* Task to carry out *
Of the material below, only the lines from the line containing "(bool_text b) m_node)" down to the line containing "Fixpoint rt_visit_attributes (adapters" belong in the answer, written out exactly.

* Entries supplied *
Definition contains_op_type (opset : OpSet) (n : Node) : bool :=
  bool_decide ((type_info_name n, type_info_version n) ∈ opset).

Fixpoint opset_find (name : string) (custom_opsets : list (string * OpSet))
  : option OpSet :=
  match custom_opsets with
  | [] => None
  | (k, o) :: rest => if String.eqb k name then Some o else opset_find name rest
  end.

Definition get_opset_name (n : Node) (custom_opsets : list (string * OpSet))
  : string :=
  match type_info_version_id n with
  | Some version_id => version_id
  | None =>
      (* Try to find opset name from RT info *)
      let from_rt :=
        match rt_find "opset" (node_rt_info n) with
        | Some variant =>
            match variant_string variant with
            | Some opset_name =>
                match opset_find opset_name custom_opsets with
                | Some _ => Some opset_name
                | None => None
                end
            | None => None
            end
        | None => None
        end in
      match from_rt with
      | Some opset_name => opset_name
      | None =>
          match List.find (λ custom_opset, contains_op_type custom_opset.2 n)
                  custom_opsets with
          | Some custom_opset => custom_opset.1
          | None => "experimental"
          end
      end
  end.

Definition get_precision_name (elem_type : Type_t) : string :=
  match elem_type with
  | undefined | dynamic => "UNSPECIFIED"
  | f16 => "FP16"
  | f32 => "FP32"
  | bf16 => "BF16"
  | f64 => "FP64"
  | i4 => "I4"
  | i8 => "I8"
  | i16 => "I16"
  | i32 => "I32"
  | i64 => "I64"
  | u4 => "U4"
  | u8 => "U8"
  | u16 => "U16"
  | u32 => "U32"
  | u64 => "U64"
  | u1 => "BIN"
  | boolean => "BOOL"
  end.

Definition comma : Ascii.ascii := Ascii.ascii_of_nat 44.
Definition backslash : Ascii.ascii := Ascii.ascii_of_nat 92.

(** [escape_delim(name, ',')]: every delimiter gets a backslash. *)
Fixpoint escape_delim (name : string) : string :=
  match name with
  | EmptyString => EmptyString
  | String c rest =>
      if Ascii.eqb c comma
      then String backslash (String comma (escape_delim rest))
      else String c (escape_delim rest)
  end.

(** [generate_unique_name]: the first suffix, counting up, that gives an
    unused name.  The recursion of the source ends because [unique_names]
    is finite; [tries] bounds it here, and [size unique_names + 1] tries
    are enough. *)
Fixpoint generate_unique_name_from (tries : nat) (unique_names : gset string)
    (base_name : string) (suffix : Z) : string :=
  let new_name := base_name +:+ to_string suffix in
  match tries with
  | O => new_name
  | S tries =>
      if bool_decide (new_name ∈ unique_names)
      then generate_unique_name_from tries unique_names base_name (suffix + 1)
      else new_name
  end.

Definition generate_unique_name (unique_names : gset string)
    (base_name : string) (suffix : Z) : string :=
  generate_unique_name_from (size unique_names) unique_names base_name suffix.

Definition is_name_auto_generated (n : Node) : bool :=
  String.eqb (get_friendly_name n) (get_name n).

Definition f_is_name_auto_generated (f : Function) : bool :=
  String.eqb (f_get_friendly_name f) (f_unique_name f).

(** Returns the name and the updated [unique_names]. *)
Definition get_node_unique_name (unique_names : gset string) (n : Node)
  : string * gset string :=
  let name := get_friendly_name n in
  let name :=
    if bool_decide (name ∈ unique_names)
    then generate_unique_name unique_names name 0
    else name in
  (name, {[name]} ∪ unique_names).

Definition is_exec_graph (f : Function) : bool :=
  existsb (λ op, bool_decide (is_Some (rt_find "execTimeMcs" (node_rt_info op))))
    (f_ordered_ops f).

(** [layer_ids[node.get()] = id++] over the ordered operations. *)
Fixpoint create_layer_ids_from (id : nat) (ops : list Node)
    (layer_ids : gmap nat nat) : gmap nat nat :=
  match ops with
  | [] => layer_ids
  | node :: ops => create_layer_ids_from (S id) ops (<[node_ptr node := id]> layer_ids)
  end.

Definition create_layer_ids (f : Function) : gmap nat nat :=
  create_layer_ids_from 0 (f_ordered_ops f) ∅.

(** The node an [Output<Node>] points to, found by its address. *)
Definition node_at (ptr : nat) (ops : list Node) : option Node :=
  List.find (λ n, Nat.eqb (node_ptr n) ptr) ops.

(** The edges into one node, in input order: the body of the inner loop
    of [create_edge_mapping]. *)
Fixpoint node_edges (layer_ids : gmap nat nat) (ops : list Node)
    (current_node : Node) (index : nat) (inputs : list Input)
  : result (list Edge) :=
  match inputs with
  | [] => Ok []
  | i :: inputs =>
      match layer_ids !! in_source_node i, node_at (in_source_node i) ops,
            layer_ids !! node_ptr current_node with
      | Some from, Some source_node, Some to =>
          let e := mkEdge from (get_input_size source_node + in_source_index i)
                     to index in
          rlet rest := node_edges layer_ids ops current_node (S index) inputs in
          Ok (e :: rest)
      | _, _, _ => Raise (CheckFailure "Internal error")
      end
  end.

Fixpoint all_edges (layer_ids : gmap nat nat) (ops : list Node)
    (nodes : list Node) : result (list Edge) :=
  match nodes with
  | [] => Ok []
  | node :: nodes =>
      if is_parameter node then all_edges layer_ids ops nodes
      else
        rlet edges := node_edges layer_ids ops node 0 (node_inputs node) in
        rlet rest := all_edges layer_ids ops nodes in
        Ok (edges ++ rest)
  end.

Definition edge_le (a b : Edge) : Prop := from_layer a ≤ from_layer b.

Global Instance edge_le_dec : RelDecision edge_le.
Proof. intros a b. unfold edge_le. apply _. Defined.

(** [std::sort] by [from_layer] leaves the order of edges with the same
    source unspecified; the model sorts stably. *)
Definition create_edge_mapping (layer_ids : gmap nat nat) (f : Function)
  : result (list Edge) :=
  rlet edges := all_edges layer_ids (f_ordered_ops f) (f_ordered_ops f) in
  Ok (merge_sort edge_le edges).

(** *** Runtime info: [rt_info::RTInfoSerializer] and [append_runtime_info] *)

Definition check_attribute_name (name : string) : result unit :=
  if String.eqb name "name" || String.eqb name "version"
  then Raise (ngraph_error ("Attribute key with name: " +:+ name
                            +:+ " is not allowed. Please use another name"))
  else Ok tt.

Definition bool_text (b : bool) : string := if b then "true" else "false".

Definition rt_on_adapter (name : string) (adapter : Adapter)
    (m_node : list (string * string)) : result (list (string * string)) :=
  rlet checked := check_attribute_name name in
  match adapter with
  | AdStringSet l => Ok (append_attribute name (join l) m_node)
  | AdBool b => Ok (append_attribute name (bool_text b) m_node)
  | AdString v => Ok (append_attribute name v m_node)
  | AdInt64 z => Ok (append_attribute name (to_string z) m_node)
  | AdDouble text => Ok (append_attribute name text m_node)
  | AdIntVector l => Ok (append_attribute name (join (to_string <$> l)) m_node)
  | AdFloatVector texts => Ok (append_attribute name (join texts) m_node)
  | AdStringVector l => Ok (append_attribute name (join l) m_node)
  | AdVariable _ | AdAlignedBuffer _ | AdFrameworkNodeAttrs _ _ _
  | AdTypeVector _ | AdOther =>
      Raise (ngraph_error ("Unsupported attribute type for serialization: " +:+ name))
  end.

Fixpoint rt_visit_attributes (adapters : list (string * Adapter))
    (m_node : list (string * string)) : result (list (string * string)) :=
  match adapters with
  | [] => Ok m_node
  | (name, adapter) :: adapters =>
      rlet m_node := rt_on_adapter name adapter m_node in
      rt_visit_attributes adapters m_node
  end.

(** The [attribute] children kept under [rt_info]. *)
Fixpoint rt_attribute_nodes (attributes : RTMap) : result (list xml_node) :=
  match attributes with
  | [] => Ok []
  | (key, item) :: attributes =>
      let attribute_node :=
        [("name", variant_type_name item); ("version", variant_type_version item)] in
      rlet visited := rt_visit_attributes (variant_adapters item) attribute_node in
      rlet rest := rt_attribute_nodes attributes in
      if variant_visitable item
      then Ok (Element "attribute" visited [] :: rest)
      else Ok rest
  end.

(** [append_runtime_info(node, attributes)]: the children it leaves under
    [node]; the [rt_info] element is removed again when it stays empty. *)
Definition append_runtime_info (attributes : RTMap) : result (list xml_node) :=
  rlet nodes := rt_attribute_nodes attributes in
  match nodes with
  | [] => Ok []
  | _ => Ok [Element "rt_info" [] nodes]
  end.

Definition versioned_runtime_info (version : Z) (attributes : RTMap)
  : result (list xml_node) :=
  if (11 <=? version)%Z then append_runtime_info attributes else Ok [].

(** *** Ports *)

Definition dim_node (d : Slice.Dimension) : xml_node :=
  Element "dim" []
    [PCData (if Slice.is_static d then to_string (Slice.get_min_length d)
             else "-1")].

Definition dim_nodes (shape : Slice.PartialShape) : list xml_node :=
  match shape with
  | Slice.RankDynamic => []
  | Slice.Ranked dims => dim_node <$> dims
  end.

(** The loop over [node->inputs()]: the ports and the port counter after
    it.  [index] is [i.get_index()]. *)
Fixpoint input_ports (version : Z) (is_lstm : bool) (index port_id : nat)
    (inputs : list Input) : result (list xml_node * nat) :=
  match inputs with
  | [] => Ok ([], port_id)
  | i :: inputs =>
      (* WA for LSTMCellv0, peephole input shall not be serialized *)
      if Nat.eqb index 6 && is_lstm
      then input_ports version is_lstm (S index) (S port_id) inputs
      else
        rlet rt := versioned_runtime_info version (in_rt_info i) in
        let port :=
          Element "port"
            [("id", to_string (Z.of_nat port_id));
             ("precision", get_precision_name (in_element_type i))]
            (dim_nodes (in_partial_shape i) ++ rt) in
        rlet rest := input_ports version is_lstm (S index) (S port_id) inputs in
        Ok (port :: rest.1, rest.2)
  end.

Definition string_le (a b : string) : Prop := String.leb a b = true.

Global Instance string_le_dec : RelDecision string_le.
Proof. intros a b. unfold string_le. apply _. Defined.

(** [names += ","] between the escaped, sorted tensor names. *)
Fixpoint concat_names (vector_names : list string) (names : string) : string :=
  match vector_names with
  | [] => names
  | name :: vector_names =>
      let names := if String.eqb names "" then names else names +:+ "," in
      concat_names vector_names (names +:+ escape_delim name)
  end.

* Response to this task *
  | AdBool b => Ok (append_attribute name (bool_text b) m_node)
  | AdString v => Ok (append_attribute name v m_node)
  | AdInt64 z => Ok (append_attribute name (to_string z) m_node)
  | AdDouble text => Ok (append_attribute name text m_node)
  | AdIntVector l => Ok (append_attribute name (join (to_string <$> l)) m_node)
  | AdFloatVector texts => Ok (append_attribute name (join texts) m_node)
  | AdStringVector l => Ok (append_attribute name (join l) m_node)
  | AdVariable _ | AdAlignedBuffer _ | AdFrameworkNodeAttrs _ _ _
  | AdTypeVector _ | AdOther =>
      Raise (ngraph_error ("Unsupported attribute type for serialization: " +:+ name))
  end.

Fixpoint rt_visit_attributes (adapters : list (string * Adapter))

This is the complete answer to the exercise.